Exercise requirements>
Look through the material below and count the lines that hold "mkFS". Give that number by itself.

[[ Data provided open ]]

Module WalExamples.
Definition macA : MacAddr := mkMac 250 22 62 0 0 3.
Definition flowA : FlowKey := mkFlowKey macA (mkMac 250 22 62 0 0 4) 2048 0 2 1 0.
Definition rowA (n : Z) : FlowRecord :=
  mkRecord flowA (mkCounter (mkFlowMetrics n 7 5 1) (mkFlowMetrics n 7 5 1)) (mkOwner "tA" "public" "srvA").
(** 2^53 + 1 bytes: a double could not hold it. *)
Definition q1 : request :=
  mkRequest "build1" (mkSnapshots [rowA 9007199254740993]
    [(mkTenantSettledKey "tB" "none" 2 0, mkSettled 11 1)] [] []) 1700000000 1.
Definition q2 : request := mkRequest "build1" (mkSnapshots [rowA 9007199254740999] [] [] []) 1700000000 2.
Definition wal : string := "/var/lib/lachesis/state.json".
Definition fs1 : FS text := io_fs (save (Err := string) wal no_fault q1 (mkFS ∅ [] ∅)).1.
(** After the sixth call of the second save the old file is aside and the new one
    not yet in place. *)
Definition fs2 : FS text := default (mkFS ∅ [] ∅) (io_hist (save (Err := string) wal no_fault q2 fs1).1 !! 4%nat).
Definition fs3 : FS text := mkFS (names fs2) [] (inodes fs2).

[[ Data provided closed ]]

Output of the task>
3